RIO DE JANEIRO (Reuters) - For one split second, Michael Phelps’ dream of a 21st gold medal turned into a nightmare for his swimwear maker, Aqua Sphere.
Phelps’ self-branded “MP” cap split in half as he pulled it over his head in front of a global TV audience at the Rio Games on Tuesday night, just as he prepared to swim the anchor leg of the 4x200 meter freestyle relay.
After a moment of panic, Phelps turned to teammate Conor Dwyer who came to the rescue with his own cap - though Dwyer, who is sponsored by Speedo, saved the swimming super star’s blushes by inverting the cap to hide the rival logo.
“Certainly not a moment you dream about,” said Todd Mitchell, business line manager of Aqua Sphere, a division of Aqua Lung that is part of French group Air Liquide SA.
“There’s a reality that the caps are made out of silicone. Those things do happen,” Mitchell said at the Rio Games.
Phelps left Speedo after the 2012 London Games and has been using a swim kit designed for him by Aqua Sphere, a virtual unknown in swim racing, which made its Olympic debut this week.
His agreement with Aqua Sphere for the “MP” line runs through 2020 and includes equity-type elements, which may include royalties or a cut of sales.

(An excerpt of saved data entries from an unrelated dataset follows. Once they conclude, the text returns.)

(** * Car-market loader: cleaning and loading pipeline of [scripts/data_insertion.py]

    A shallow embedding of the script: the scalar normalizer [to_py], the
    six table cleaners, the row materializer [rows_as_tuples], the batch
    loader [insert_batches] and the orchestrator [main].

    pandas and psycopg2 are libraries the script calls.  The pandas
    primitives the script uses are modelled on typed columns, one
    constructor per dtype, with the behaviour of pandas 2.x; the reader of
    numeric literals and the printer of floats are taken as parameters.
    The database and the file system are an environment ([world]) that
    answers each call, with the history of the run in hand. *)

From Stdlib Require Import ZArith List String Ascii Bool Lia.
From Stdlib Require Import DecimalString.
From Corelib Require Import SpecFloat.
Import ListNotations.

Local Open Scope string_scope.
Local Open Scope list_scope.
Local Open Scope Z_scope.

(* ================================================================== *)
(** * Exceptions and fallible computations *)
(* ================================================================== *)

(** The classes of error the script and its libraries raise.  All of them
    derive from Python's [Exception], which is what the three
    [except Exception] clauses of the script catch. *)
Inductive exn_class :=
| RuntimeError
| FileNotFoundError
| ValueError
| KeyError
| TypeError
| OverflowError
| DatabaseError.      (* psycopg2.Error and its subclasses *)

Record exn := mk_exn { exn_cls : exn_class; exn_msg : string }.

Inductive result (A : Type) :=
| Ok (a : A)
| Raise (e : exn).
Arguments Ok {A} a.
Arguments Raise {A} e.

Definition rbind {A B} (r : result A) (k : A -> result B) : result B :=
  match r with
  | Ok a => k a
  | Raise e => Raise e
  end.

Declare Scope result_scope.
Delimit Scope result_scope with result.
Notation "'let!' x ':=' r 'in' k" := (rbind r (fun x => k))
  (at level 10, x name, r at level 100, k at level 200) : result_scope.

Definition is_ok {A} (r : result A) : bool :=
  match r with Ok _ => true | Raise _ => false end.

Fixpoint mapM {A B} (f : A -> result B) (l : list A) : result (list B) :=
  match l with
  | [] => Ok []
  | x :: t =>
      match f x with
      | Raise e => Raise e
      | Ok y => match mapM f t with
                | Raise e => Raise e
                | Ok ys => Ok (y :: ys)
                end
      end
  end.

(* ================================================================== *)
(** * Python text: [str.strip] and [str.lower] *)
(* ================================================================== *)

(** Text is a string of code points below 256 (Latin-1), which is what
    [ascii] holds.  [str.strip()] removes the characters for which
    [str.isspace] holds: there, TAB, LF, VT, FF, CR, the separators
    0x1C..0x1F, the space, NEL (0x85) and the no-break space (0xA0). *)
Definition is_space (c : ascii) : bool :=
  let n := nat_of_ascii c in
  ((9 <=? n) && (n <=? 13) || (28 <=? n) && (n <=? 32)
   || (n =? 133) || (n =? 160))%nat.

Fixpoint lstrip (s : string) : string :=
  match s with
  | EmptyString => EmptyString
  | String c t => if is_space c then lstrip t else s
  end.

Fixpoint rstrip (s : string) : string :=
  match s with
  | EmptyString => EmptyString
  | String c t =>
      match rstrip t with
      | EmptyString => if is_space c then EmptyString else String c EmptyString
      | t' => String c t'
      end
  end.

Definition strip (s : string) : string := rstrip (lstrip s).

(** [str.lower()] on one character: A..Z, and the capital letters of
    Latin-1 (0xC0..0xDE but the multiplication sign 0xD7). *)
Definition lower_char (c : ascii) : ascii :=
  let n := nat_of_ascii c in
  if ((65 <=? n) && (n <=? 90)
      || (192 <=? n) && (n <=? 222) && negb (n =? 215))%nat
  then ascii_of_nat (n + 32) else c.

Fixpoint lower (s : string) : string :=
  match s with
  | EmptyString => EmptyString
  | String c t => String (lower_char c) (lower t)
  end.

(** [str(n)] for an integer. *)
Definition str_of_Z (z : Z) : string := NilZero.string_of_int (Z.to_int z).

(* ================================================================== *)
(** * Numbers: int64 and float64 cells *)
(* ================================================================== *)

(** A float64 is a [spec_float]: signed zero, signed infinity, NaN, or a
    finite [(-1)^s * m * 2^e].  Nothing below depends on the mantissa
    being normalised, so every comparison goes through the value. *)
Definition float64 := spec_float.

Definition nan : float64 := S754_nan.

Definition is_nan (f : float64) : bool :=
  match f with S754_nan => true | _ => false end.

(** [f < 0.0]; false on NaN, as every comparison with NaN is. *)
Definition float_lt0 (f : float64) : bool :=
  match f with
  | S754_infinity true => true
  | S754_finite true _ _ => true
  | _ => false
  end.

(** [f <= 0.0]. *)
Definition float_le0 (f : float64) : bool :=
  match f with
  | S754_zero _ => true
  | S754_infinity true => true
  | S754_finite true _ _ => true
  | _ => false
  end.

Definition signed (s : bool) (z : Z) : Z := if s then - z else z.

(** The integer a float is equal to, when there is one. *)
Definition float_to_Z (f : float64) : option Z :=
  match f with
  | S754_zero _ => Some 0
  | S754_finite s m e =>
      if 0 <=? e then Some (signed s (Z.pos m * 2 ^ e))
      else if Z.pos m mod 2 ^ (- e) =? 0
           then Some (signed s (Z.pos m / 2 ^ (- e)))
           else None
  | _ => None
  end.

For Phelps and Aqua Sphere, the stakes are high as they pursue a piece of the global market for competitive and fitness swimwear, estimated to be worth $1 billion in annual sales.
They are up against established rivals such as Speedo, a privately owned brand licensed to a unit of apparel firm PVH Corp, as well as TYR, owned by swimwear designer Joseph DiLorenzo, and Arena, held by Swiss private equity firm Capvis.
Aqua Sphere “MP” swim caps are shaped using a special model of Phelps’ head and cross the ears at an angle, allowing him to hear the roar of the crowd.
Phelps will be back in the pool this week with this cap.
Aqua Sphere’s Mitchell said the incident would spur the company’s development of different swimcap materials such as textiles and different silicon mixes. Sales for other items in the MP line like “jammers” or swim trunks have been surging since the Olympics started, Mitchell said.
But it was Speedo that clearly enjoyed the night.
“Relay races create an opportunity for athletes to support each other differently than any race in the Games. It was great Conor was able to lend Michael his cap following his leg of the relay,” Speedo USA marketing executive Pierre Martin said.